“We’re learning over time,” Kaiser says.
The lessons have been coming more frequently as the Kennedy Center cautiously rekindles what was, during the reign of founding chairman/Broadway producer Roger Stevens, a hot route to New York. The Kennedy Center’s admired 2006 revival of Jerry Herman’s “Mame,” starring Christine Baranski, didn’t make it to Broadway after a long flirtation. “Ragtime” did transfer but closed quickly and lost money.
Now comes “Follies,” already in previews at the Marquis Theatre off Times Square before its official Sept. 12 opening.

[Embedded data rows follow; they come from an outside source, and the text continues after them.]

Lemma accessory_need fuel d d1 c i d' :
  spare fuel d d1 → shrinks d d1 → shrinks d1 d' → rows (accs d) !! i = Some c →
  (need true (c_ArtifactID c) d' <= fuel)%nat.
Proof.
  intros Hfuel Hs Hs' Hi. pose proof (shrinks_trans _ _ _ Hs Hs') as Hs0.
  pose proof (need_bound true (c_ArtifactID c) d').
  destruct (rows (accs d') !! i) as [c'|] eqn:E.
  - destruct Hfuel as [Hfuel|[Hfuel Hlt]]; [|pose proof (shrinks_links _ _ Hs'); lia].
    unfold need. rewrite bool_decide_true; [pose proof (shrinks_links _ _ Hs0); simpl; lia|].
    pose proof (lookup_weaken _ _ _ _ E (proj2 (proj2 Hs0))). simplify_eq.
    unfold is_accessory. intros Hsel. rewrite select_nil in Hsel. by eapply Hsel.
  - pose proof (lost_acc_links _ _ _ _ Hs0 Hi E). unfold spare in Hfuel. lia.
Qed.

Lemma well_behaved_accessories fuel l :
  well_behaved (artifact_ctl.delete_accessories (artifact_ctl.deleteDeeply sv fuel) l).
Proof.
  pose proof (well_behaved_rec fuel) as Hrec. split_and!.
  - induction l; simpl; tame_auto. apply Hrec.
  - apply delete_accessories_keeps. intros. apply Hrec.
  - intros. apply delete_accessories_keeps. intros. apply Hrec.
Qed.

Lemma deleteDeeply_ends fuel id isRoot isAccessory w :
  quiet w → (need isAccessory id (db w) <= fuel)%nat →
  (artifact_ctl.deleteDeeply sv fuel id isRoot isAccessory w).1 ≠ Ok None.
Proof.
  revert id isRoot isAccessory w. induction fuel as [|fuel IH]; intros id isRoot isAccessory w Hq Hn.
  { unfold need in Hn. destruct (_ && _); lia. }
  destruct (artifact_ctl.deleteDeeply sv (S fuel) id isRoot isAccessory w) as [r w'] eqn:H.
  cbn [artifact_ctl.deleteDeeply] in H. cbn [fst].
  apply bind_try_inv in H as (x & w1 & H1 & H).
  destruct x as [v|e]; [|by destruct (negb _ && _); injection H as <- _].
  destruct (quiet_run _ _ _ _ (well_behaved_reader _ (tame_Get id _) (λ I, ctl_Get_keeps sv I id _)) H1 Hq) as [Hq1 _].
  assert (Hd1 : db w1 = db w) by (symmetry; exact (keeps_all_reads _ (λ I, ctl_Get_keeps sv I id _) _ _ _ H1)).
  destruct (Get_J sv (db w) id (quiet_ok _ Hq) id _ _ _ (removed_refl _ _) H1) as [_ (Hid & Hrefs & _ & Hcs)].
  pose proof (Get_row _ _ _ _ H1) as Hrow. rewrite <- Hd1 in Hn, Hrow, Hrefs, Hcs.
  apply bind_cases in H as [(e & _ & ->)|([] & w2 & H2 & H)]; [done|].
  destruct (own_accessory _ _ _ _ _ _ Hq1 Hrow Hid Hn H2) as (Hq2 & Hs2 & Hfuel). clear H2.
  destruct (negb isRoot && negb _); [by injection H as <- _|].
  apply bind_cases in H as [(e & _ & ->)|(ps & w3 & H3 & H)]; [done|].
  destruct (quiet_run _ _ _ _ (well_behaved_reader (artifact_mgr.ListReferences (λ r, r_ChildID r = id))
    ltac:(unfold artifact_mgr.ListReferences, artifact_dao.ListReferences; tame_auto)
    (λ I, ListReferences_keeps I _)) H3 Hq2) as [Hq3 Hs3].
  destruct (negb _); [by destruct isRoot; [injection H as <- _|injection H as <- _]|].
  apply fbind_cases in H as [(e & _ & ->)|[[H ->]|([] & w4 & H4 & H)]]; [done| |].
  { exfalso. refine (delete_accessories_ends fuel IH (db w3) (v_Accessories v) w3 Hq3 (shrinks_refl _) _ _); [|by rewrite H].
    intros c wk Hc Hqk Hsk. rewrite Forall_forall in Hcs. destruct (Hcs c Hc) as [[i Hi] _].
    exact (accessory_need _ _ _ _ _ _ Hfuel Hs2 (shrinks_trans _ _ _ Hs3 Hsk) Hi). }
  destruct (quiet_run _ _ _ _ (well_behaved_accessories _ _) H4 Hq3) as [Hq4 Hs4].
  apply fbind_cases in H as [(e & _ & ->)|[[H ->]|([] & w5 & H5 & H)]]; [done| |].
  { exfalso. refine (delete_children_ends fuel IH (db w1) (v_References v) w4 Hq4
      (shrinks_trans _ _ _ Hs2 (shrinks_trans _ _ _ Hs3 Hs4)) _ _ _); [|unfold spare in Hfuel; lia|by rewrite H].
    eapply Forall_impl; [exact Hrefs|]. naive_solver. }
  apply bind_cases in H as [(e & _ & ->)|(u & w6 & _ & H)]; [done|].
  apply fret_cases in H as [(e & _ & ->)|(a & _ & ->)]; done.
Qed.
(* ===== verification/ArtifactWalk.v ===== *)
(** * Walking artifact trees and deleting repositories

    [Walk] of [src/controller/artifact/controller.go] ends on every database; the
    deletion loop of [src/controller/repository/controller.go] does not; and what
    [Copy] and [Delete] do with accessories. *)

From S2P Require Import Prelude GoErrors Orm BlobStore Table Hoare ArtifactStore ArtifactCtl ArtifactInv.
From S2P Require Import ArtifactSpec ArtifactDelete.
Open Scope Z_scope.

(** ** The views that a walk sees *)

Lemma length_select {R} (P : R → Prop) `{!∀ r, Decision (P r)} (t : table R) :
  (length (select P t) <= size (rows t))%nat.
Proof.
  unfold select. etrans; [apply length_filter|]. by rewrite length_fmap, length_map_to_list.
Qed.

Section walk.
Context (sv : Services) (d : ArtDB).
Local Notation at_d := (λ d', d' = d).

(** A view of a row, with no more accessories than there are rows. *)
Definition view_in (v : ArtView) : Prop :=
  (∃ i, rows (arts d) !! i = Some (v_row v)) ∧ (length (v_Accessories v) <= size (rows (accs d)))%nat.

In Washington this spring, with Bernadette Peters headlining, the show was practically a sellout (96 percent total attendance). The idea for the Washington production — a rare first-class revival of one of Sondheim’s most beloved but challenging musicals, with past and present intermingling as performers gather at a derelict theater — dates to the “Mame” days. That’s because, Kaiser explains in an interview in his office, “I tend to work five years ahead on big projects always.”
What he was looking ahead to was his anticipated departure from the Kennedy Center when his contract was up this year (he has since renewed through 2014). He needed his last production to be special. Kaiser had made an early impression on Washington with the ambitious multi-show Sondheim Celebration in 2002. So he was drawn to “Follies” as an appropriate bookend to his Washington stay. He quickly recruited his “Mame” creative team, director Eric Schaeffer, musical director James Moore and choreographer Warren Carlyle.
In 2009, Peters was at Schaeffer’s Signature Theatre in Arlington to bestow the troupe’s inaugural Sondheim Award on the composer-lyricist himself. During the gala fundraising dinner, Peters says, Schaeffer mentioned that a “Follies” was on the drawing board. Peters was interested, having long been intrigued by the role of Sally, the chorine who regrets not getting her man (and who thinks she might still be able to).
Last year, as Peters was stepping into the Broadway revival of Sondheim’s “A Little Night Music,” Schaeffer and Moore took her to dinner. They told her that they would have a 28-piece orchestra for “Follies.”
“Her eyes lit up,” Schaeffer says, sitting in the Marquis Theatre after a technical rehearsal. “She was like, ‘Really?’ ”
“That’s one of the main reasons I wanted to say yes to bring it to New York,” Peters says in her dressing room at the Marquis. “People on Broadway don’t see shows like this anymore, with 41 in the cast and 28 people in the orchestra.”